乱視とは、目に入ってきた光が網膜上で一点に集まらず、像がぼやけたり二重に見えたりする状態のことです。英語ではAstigmatismといい、ギリシャ語で「点」を意味する語に「否定」の接頭辞がついたもの、つまり「一点に集まらない」という語源を持っています。
通常、私たちの目はラグビーボールのような形に歪んだ角膜や水晶体を通ることで、光が各方向でバラバラに屈折してしまいます。カルテ上ではしばしば「Ast」と略されたり、C(円柱レンズ:Cylinder)の数値として記載されたりすることが一般的です。
医療・介護現場での実際の使われ方・例文
現場では、特に高齢者の転倒予防や、服薬管理といった「目を使う作業」の質を考える際にこの言葉が登場します。医師や看護師との申し送りでは、以下のような形で使われます。

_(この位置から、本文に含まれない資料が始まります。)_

#[global] Instance service_eta R E : Eta (service R E) := fun s =>
  Build_service (v_coalescer s) (v_requests s).

Section coalescing.
Context {R E : Type}.
Implicit Types (q : coalescer R E) (s : service R E) (key : string).

Definition init_coalescer : coalescer R E := Build_coalescer ∅ ∅ 0.

Definition claim key q : coalescer R E * (bool * nat) :=
  match q_futures q !! key with
  | Some f => (q, (false, f))
  | None =>
      let f := q_next q in
      (q <| q_futures := <[key := f]> (q_futures q) |>
         <| q_store := <[f := Pending]> (q_store q) |> <| q_next := S f |>, (true, f))
  end.

(** [pop], then [set_result] or [set_exception] unless the future is done. *)
Definition settle (v : future_state R E) key q : coalescer R E :=
  match q_futures q !! key with
  | None => q
  | Some f =>
      let q' := q <| q_futures := delete key (q_futures q) |> in
      match q_store q !! f with
      | Some Pending => q' <| q_store := <[f := v]> (q_store q) |>
      | _ => q'
      end
  end.

Definition resolve key (r : R) q : coalescer R E := settle (Result r) key q.
Definition reject key (e : E) q : coalescer R E := settle (Exception e) key q.

(** ** Requests *)

Definition init_service : service R E := Build_service init_coalescer ∅.

Definition set_request (cid : nat) (p : request R E) s : service R E :=
  s <| v_requests := <[cid := p]> (v_requests s) |>.

Definition with_coalescer (g : coalescer R E -> coalescer R E) s : service R E :=
  s <| v_coalescer ::= g |>.

(** What awaiting a future that is done gives. *)
Definition future_end (v : future_state R E) : option (request_end R E) :=
  match v with
  | Pending => None
  | Result r => Some (Answered r)
  | Exception e => Some (Failed e)
  | FutureCancelled => Some Cancelled
  end.

(** [await shared_future], which does not suspend when the future is done. *)
Definition await_future (cid : nat) key (f : nat) s : service R E :=
  match q_store (v_coalescer s) !! f ≫= future_end with
  | Some how => set_request cid (Ended key f how) s
  | None => set_request cid (Awaiting key f) s
  end.

(** The request arrives; [cached] is the response cache's answer to the owner. *)
Definition begin_request (cid : nat) key (cached : result E (option R)) s : service R E :=
  let '(q, (is_owner, f)) := claim key (v_coalescer s) in
  let s := s <| v_coalescer := q |> in
  if is_owner then
    match cached with
    | Ok (Some r) => set_request cid (Ended key f (Answered r)) (with_coalescer (resolve key r) s)
    | Ok None => set_request cid (Executing key f) s
    | Err e => set_request cid (Ended key f (Failed e)) (with_coalescer (reject key e) s)
    end
  else await_future cid key f s.

(** The execution ends with a response or an exception. *)
Definition end_execution (cid : nat) (answer : result E R) s : service R E :=
  match v_requests s !! cid with
  | Some (Executing key f) =>
      match answer with
      | Ok r => set_request cid (Ended key f (Answered r)) (with_coalescer (resolve key r) s)
      | Err e => set_request cid (Ended key f (Failed e)) (with_coalescer (reject key e) s)
      end
  | _ => s
  end.

(** The future that the request awaits is done. *)
Definition resume_request (cid : nat) s : service R E :=
  match v_requests s !! cid with
  | Some (Awaiting key f) => await_future cid key f s
  | _ => s
  end.

(** The task of the request is cancelled.  [except Exception] does not catch
    [CancelledError]; a task that awaits a future cancels that future. *)
Definition cancel_request (cid : nat) s : service R E :=
  match v_requests s !! cid with
  | Some (Executing key f) => set_request cid (Ended key f Cancelled) s
  | Some (Awaiting key f) =>
      match q_store (v_coalescer s) !! f with
      | Some Pending =>
          with_coalescer (fun q => q <| q_store := <[f := FutureCancelled]> (q_store q) |>) s
      | _ => set_request cid (Ended key f Cancelled) s
      end
  | _ => s
  end.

- 「利用者様が『文字が重なって見える』と訴えているため、乱視による眼精疲労の可能性があるかもしれません」
- 「白内障手術後の検診で、乱視の残存がないか医師が確認していました」
- 「眼鏡を新調したそうですが、乱視の矯正が合っていないと、かえって頭痛の原因になるので注意が必要です」
「乱視」の関連用語・現場での注意点
乱視とセットで覚えるべきなのが近視(Myopia)や遠視(Hyperopia)です。これらは「ピントがどこに合うか」という軸のズレですが、乱視は「光の屈折の歪み」であるため、併発しているケースが非常に多いのが特徴です。
現場での最大の注意点は、「眼鏡をかけているから見えるはず」と決めつけないことです。高齢者は度数が合っていない古い眼鏡を使い続けていたり、乱視が進行して現在のレンズでは矯正しきれていない場合もあります。作業時に「見えにくそうにしている」と感じたら、まずは視力や眼鏡の状態に目を向けてあげてください。
まとめ:現場で役立つ「乱視」の知識
最後に、乱視について押さえておきたいポイントをまとめます。
- 乱視(Astigmatism)は、光の屈折が一定にならず像がぼやける状態。
- カルテでは略語として「Ast」や「C(円柱レンズ)」の数値で判断する。
- 単なる視力低下だけでなく、頭痛や眼精疲労の大きな原因となる。
- 眼鏡があっても見え方に不安がある場合、専門的な再評価が必要。
「見えにくい」という小さな訴えが、実は重大な転倒事故を防ぐヒントになることもあります。今日学んだ知識を活かして、ぜひ利用者さんの些細な変化に気づけるケアを目指していきましょうね。